(PROBLEM TO WORK ON)
Exact reproduction required: the lines below from the line with "ap_decidedVia := None;" to the line with "(** The live", both ends included, and no others.

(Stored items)
(* ===== verification/IntentCreate.v ===== *)
(** * Creating an intent

    [createActionIntent] of apps/api/src/services/actionIntents/intentService.ts:
    the tier gate, the org and binding checks, the digest and idempotency key,
    and the one transaction that inserts the intent, fans it out to approvers and
    writes the outbox row (or converges on the live intent with the same key). *)

From stdpp Require Import base gmap strings list option.
From Stdlib Require Import ZArith Lia Ascii.
From S2P Require Import Prelude Json Tenant Permissions Auth GuardrailTables.
From S2P Require Import ApprovalText Guardrails Assurance SecretCrypto ResultSecrets IntentStore.

Record CreateActionIntentInput : Type := {
  ci_toolName : string;
  ci_input : list (string * json);
  ci_reason : option string;
  ci_source : ActionIntentSource;
  ci_requestingClientLabel : option string;
  ci_idempotencyKey : option string;
  ci_orgId : option string;
  ci_binding : option (string * string);
}.

Inductive CreateError : Type :=
| GuardrailThrew (e : GuardrailError)
| tool_blocked
| tool_not_tier3
| org_resolution_failed (e : OrgResolutionError)
| invalid_binding
| arguments_not_serializable
| idempotency_race
| fanout_failed.

Definition CHAT_EXPIRY_MS : Z := 300000.
Definition MCP_EXPIRY_MS : Z := 86400000.
Definition MAX_ARG_VALUE_LEN : nat := 80.

(** [CANONICAL_UUID_LOWER] *)
Definition hex_lower (c : ascii) : bool :=
  let n := nat_of_ascii c in is_digit c || ((97 <=? n)%nat && (n <=? 102)%nat).

Fixpoint matches (pattern : list (ascii -> bool)) (s : string) : bool :=
  match pattern, s with
  | [], EmptyString => true
  | p :: ps, String c s' => p c && matches ps s'
  | _, _ => false
  end.

Definition is_char (x c : ascii) : bool := bool_decide (c = x).
Definition dash : ascii -> bool := is_char "-"%char.

Definition CANONICAL_UUID_LOWER : list (ascii -> bool) :=
  replicate 8 hex_lower ++ [dash] ++ replicate 4 hex_lower ++ [dash]
  ++ [(fun c => let n := nat_of_ascii c in (49 <=? n)%nat && (n <=? 53)%nat)] ++ replicate 3 hex_lower
  ++ [dash] ++ [(fun c => existsb (fun x => is_char x c) ["8"; "9"; "a"; "b"]%char)]
  ++ replicate 3 hex_lower ++ [dash] ++ replicate 12 hex_lower.

Definition canonicalUuid (s : string) : bool := matches CANONICAL_UUID_LOWER s.

(** ** Summaries *)

Definition truncate (value : string) : string :=
  if (MAX_ARG_VALUE_LEN <? String.length value)%nat then (str_take MAX_ARG_VALUE_LEN value ++ "...")%string
  else value.

Definition stringifyArgValue (v : json) : string :=
  match v with
  | JUndef => "undefined"
  | JStr s => s
  | _ => stringify v
  end.

Definition buildTargetSummary (toolName : string) (input : list (string * json)) : string :=
  match input with
  | [] => toolName
  | _ => (toolName ++ "(" ++ str_join ", "
            (map (fun kv => (kv.1 ++ "=" ++ truncate (stringifyArgValue kv.2))%string) input) ++ ")")%string
  end.

(** [text.match(/^[^.!?]*[.!?]/)]: up to the first sentence mark. *)
Fixpoint upToMark (s : string) : option string :=
  match s with
  | EmptyString => None
  | String c s' =>
      if existsb (fun x => is_char x c) ["."; "!"; "?"]%char then Some (String c EmptyString)
      else String c <$> upToMark s'
  end.

Definition firstSentence (text : string) : string := trim (default text (upToMark text)).

Definition buildImpactSummary (toolDescription : option string) (toolName : string)
    (guardrail : GuardrailCheck) : string :=
  firstSentence (if truthy toolDescription then default EmptyString toolDescription
                 else if truthy (gc_description guardrail) then default EmptyString (gc_description guardrail)
                 else ("Execute " ++ toolName)%string).

Definition computeExpiresAt (source : ActionIntentSource) (now : Z) : Z :=
  now + match source with chat => CHAT_EXPIRY_MS | mcp_api => MCP_EXPIRY_MS end.

(** ** Preparation: everything before the transaction *)

Record Prepared : Type := {
  pr_content : IntentContent;
  (* the tier as a number, when it is one: the column is a smallint *)
  pr_tierIsNumber : bool;
  pr_riskTier : RiskTier;
  pr_requesterId : string;
  pr_eligibleApprovers : list string;
  pr_requesterEligible : bool;
}.

Definition principalKindText (p : PrincipalKind) : string :=
  match p with
  | user_session => "user_session"
  | client_user => "client_user"
  | api_key _ => "api_key"
  | oauth_grant _ => "oauth_grant"
  | agent => "agent"
  | helper => "helper"
  | system_principal => "system"
  | unknown => "unknown"
  end.

Definition principalId (p : PrincipalKind) : option string :=
  match p with api_key i => i | oauth_grant g => g | _ => None end.

Section create.
Variable digest : string -> string.
Variable toolDescription : string -> option string.

Definition deriveIdempotencyKey (actorId actionName argDigest : string) : string :=
  digest (actorId ++ ":" ++ actionName ++ ":" ++ argDigest)%string.

Definition prepareIntent (reg : ToolRegistry) (dir : Directory) (now : Z) (auth : AuthContext)
    (inp : CreateActionIntentInput) : result CreateError Prepared :=
  let! guardrail := match checkGuardrails reg (ci_toolName inp) (ci_input inp) with
                    | Ok g => Ok g | Err e => Err (GuardrailThrew e) end in
  let! _ := check (gc_allowed guardrail && negb (tier_geb (gc_tier guardrail) 4)) tool_blocked in
  let! _ := check (negb (tier_leb (gc_tier guardrail) 2)) tool_not_tier3 in
  let! orgId := match resolveWritableToolOrgId auth (ci_orgId inp) with
                | Ok o => Ok o | Err e => Err (org_resolution_failed e) end in
  let! _ := match ci_binding inp with
            | Some (connectionId, tenantId) =>
                check (canonicalUuid connectionId && canonicalUuid tenantId) invalid_binding
            | None => Ok tt
            end in
  let! canonical := match canonicalizeArguments (ci_input inp) with
                    | Ok c => Ok c | Err _ => Err arguments_not_serializable end in
  let argumentDigest := digest canonical in
  let requesterId := auth_userId auth in
  let eligibleAll := resolveIntentApprovers dir orgId in
  let tier := gc_tier guardrail in
  Ok {| pr_content :=
          {| ic_orgId := orgId; ic_partnerId := auth_partnerId auth;
             ic_requestedByUserId := Some requesterId; ic_requestingApiKeyId := None;
             ic_source := ci_source inp;
             ic_originPrincipalKind := principalKindText (auth_principal auth);
             ic_originPrincipalId := principalId (auth_principal auth);
             ic_requestingClientLabel := match ci_requestingClientLabel inp with
               | Some l => l
               | None => match ci_source inp with chat => "Breeze AI" | mcp_api => "MCP API client" end
               end;
             ic_actionName := ci_toolName inp; ic_arguments := ci_input inp;
             ic_argumentDigest := argumentDigest;
             ic_targetSummary := buildTargetSummary (ci_toolName inp) (ci_input inp);
             ic_impactSummary := buildImpactSummary (toolDescription (ci_toolName inp)) (ci_toolName inp) guardrail;
             ic_reason := ci_reason inp;
             ic_riskTier := match tier with TNum n => n | TInherited => 0 end;
             ic_connectionId := fst <$> ci_binding inp; ic_tenantId := snd <$> ci_binding inp;
             ic_idempotencyKey := match ci_idempotencyKey inp with
               | Some k => k
               | None => deriveIdempotencyKey requesterId (ci_toolName inp) argumentDigest
               end;
             ic_expiresAt := computeExpiresAt (ci_source inp) now |};
        pr_tierIsNumber := bool_decide (tier <> TInherited);
        pr_riskTier := if tier_geb tier 4 then critical else if tier_geb tier 3 then high else medium;
        pr_requesterId := requesterId;
        pr_eligibleApprovers := List.filter (fun u => negb (bool_decide (u = requesterId))) eligibleAll;
        pr_requesterEligible := bool_decide (requesterId ∈ eligibleAll) |}.

End create.

(** ** The transaction *)

Definition fresh_life : Lifecycle :=
  {| lc_status := pending_approval; lc_decidedAt := None; lc_decidedByUserId := None;
     lc_decidedAssuranceLevel := None; lc_decidedVia := None; lc_executionStartedAt := None;
     lc_executedAt := None; lc_result := None; lc_errorCode := None |}.

Definition approvalRowFor (p : Prepared) (intentId id userId : string) : ApprovalRequest :=
  let c := pr_content p in
  {| ap_id := id; ap_userId := userId; ap_requestingClientLabel := ic_requestingClientLabel c;
     ap_actionLabel := ic_targetSummary c; ap_actionToolName := ic_actionName c;
     ap_actionArguments := ic_arguments c; ap_riskTier := pr_riskTier p;
     ap_riskSummary := ic_impactSummary c; ap_status := ap_pending; ap_expiresAt := ic_expiresAt c;
     ap_decidedAt := None; ap_decisionReason := None; ap_decidedAssuranceLevel := None;
     ap_decidedVia := None; ap_authenticatorDeviceId := None; ap_executionId := None;
     ap_elevationRequestId := None; ap_intentId := Some intentId;
     ap_boundArgumentDigest := Some (ic_argumentDigest c) |}.

(** The live row the partial unique index would conflict with. *)
Definition liveWithKey (orgId key : string) (i : ActionIntent) : bool :=
  bool_decide (ic_orgId (it_content i) = orgId) && bool_decide (ic_idempotencyKey (it_content i) = key)
  && bool_decide (it_status i ∈ LIVE_INTENT_STATUSES).

Record CreationResult : Type := {
  cr_intentId : string;
  cr_status : ActionIntentStatus;
  cr_approvalRequestIds : list string;
  cr_requesterApprovalRequestId : option string;
  cr_isNew : bool;
}.

(** The users an intent is fanned out to. *)
Definition fanOutUsers (p : Prepared) : list string :=
  match pr_eligibleApprovers p with
  | [] => if pr_requesterEligible p then [pr_requesterId p] else []
  | us => us
  end.

Definition insertApprovals (p : Prepared) (intentId : string) (rows : list (string * string))
    (t : gmap string ApprovalRequest) : gmap string ApprovalRequest :=
  foldr (fun '(id, u) t => <[id := approvalRowFor p intentId id u]> t) t rows.

Definition no_approvers_patch (now : Z) : Patch :=
  {| pt_decidedAt := Some (Some now); pt_decidedByUserId := None; pt_decidedAssuranceLevel := None;
     pt_decidedVia := None; pt_executionStartedAt := None; pt_executedAt := None; pt_result := None;
     pt_errorCode := Some (Some "no_eligible_approvers"%string) |}.

(** The transaction of [createActionIntent]. [newId] and [rowIds] are the random
    ids the database draws; a collision with an existing key, or a failing
    statement ([fail]), rolls everything back. [pick] is the database's choice of
    row on a replay. *)
Definition commitIntent (p : Prepared) (newId : string) (rowIds : list string) (now : Z) (pick : nat)
    (fail : bool) (s : Store) : Store * result CreateError CreationResult :=
  let c := pr_content p in
  let live := sql_select (liveWithKey (ic_orgId c) (ic_idempotencyKey c)) (st_intents s) in
  if fail || negb (pr_tierIsNumber p) then (s, Err fanout_failed)
  else if negb (bool_decide (live = [])) then
    match select1 pick live with
    | None => (s, Err idempotency_race)
    | Some existing =>
        let rows := sql_select (fun a => bool_decide (ap_intentId a = Some (it_id existing))) (st_approvals s) in
        (s, Ok {| cr_intentId := it_id existing; cr_status := it_status existing;
                  cr_approvalRequestIds := ap_id <$> rows;
                  cr_requesterApprovalRequestId :=
                    ap_id <$> List.find (fun a => bool_decide (ap_userId a = pr_requesterId p)) rows;
                  cr_isNew := false |})
    end
  else
    let users := fanOutUsers p in
    let rows := zip rowIds users in
    if negb (bool_decide (st_intents s !! newId = None))
       || negb (bool_decide (length rowIds = length users)) || negb (bool_decide (NoDup rowIds))
       || negb (forallb (fun id => bool_decide (st_approvals s !! id = None)) rowIds)
    then (s, Err fanout_failed)
    else
      let inserted := {| it_id := newId; it_content := c; it_life := fresh_life |} in
      let final := match users with
        | [] => apply_patch cancelled (no_approvers_patch now) inserted
        | _ => inserted end in
      let s1 := with_intents (fun m => <[newId := final]> m) s in
      let s2 := with_approvals (insertApprovals p newId rows) s1 in
      let s3 := with_outbox (insertOutbox newId intent_created) s2 in
      (s3, Ok {| cr_intentId := newId; cr_status := it_status final; cr_approvalRequestIds := rowIds;
                 cr_requesterApprovalRequestId := match pr_eligibleApprovers p with
                   | [] => head rowIds | _ => None end;
                 cr_isNew := true |}).

(** [createActionIntent] without interleaving. *)
Definition createActionIntent (digest : string -> string) (toolDescription : string -> option string)
    (reg : ToolRegistry) (dir : Directory) (auth : AuthContext) (inp : CreateActionIntentInput)
    (newId : string) (rowIds : list string) (now : Z) (pick : nat) (fail : bool) (s : Store)
  : Store * result CreateError CreationResult :=
  match prepareIntent digest toolDescription reg dir now auth inp with
  | Err e => (s, Err e)
  | Ok p => commitIntent p newId rowIds now pick fail s
  end.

(TASK SOLUTION)
     ap_decidedVia := None; ap_authenticatorDeviceId := None; ap_executionId := None;
     ap_elevationRequestId := None; ap_intentId := Some intentId;
     ap_boundArgumentDigest := Some (ic_argumentDigest c) |}.

(** The live row the partial unique index would conflict with. *)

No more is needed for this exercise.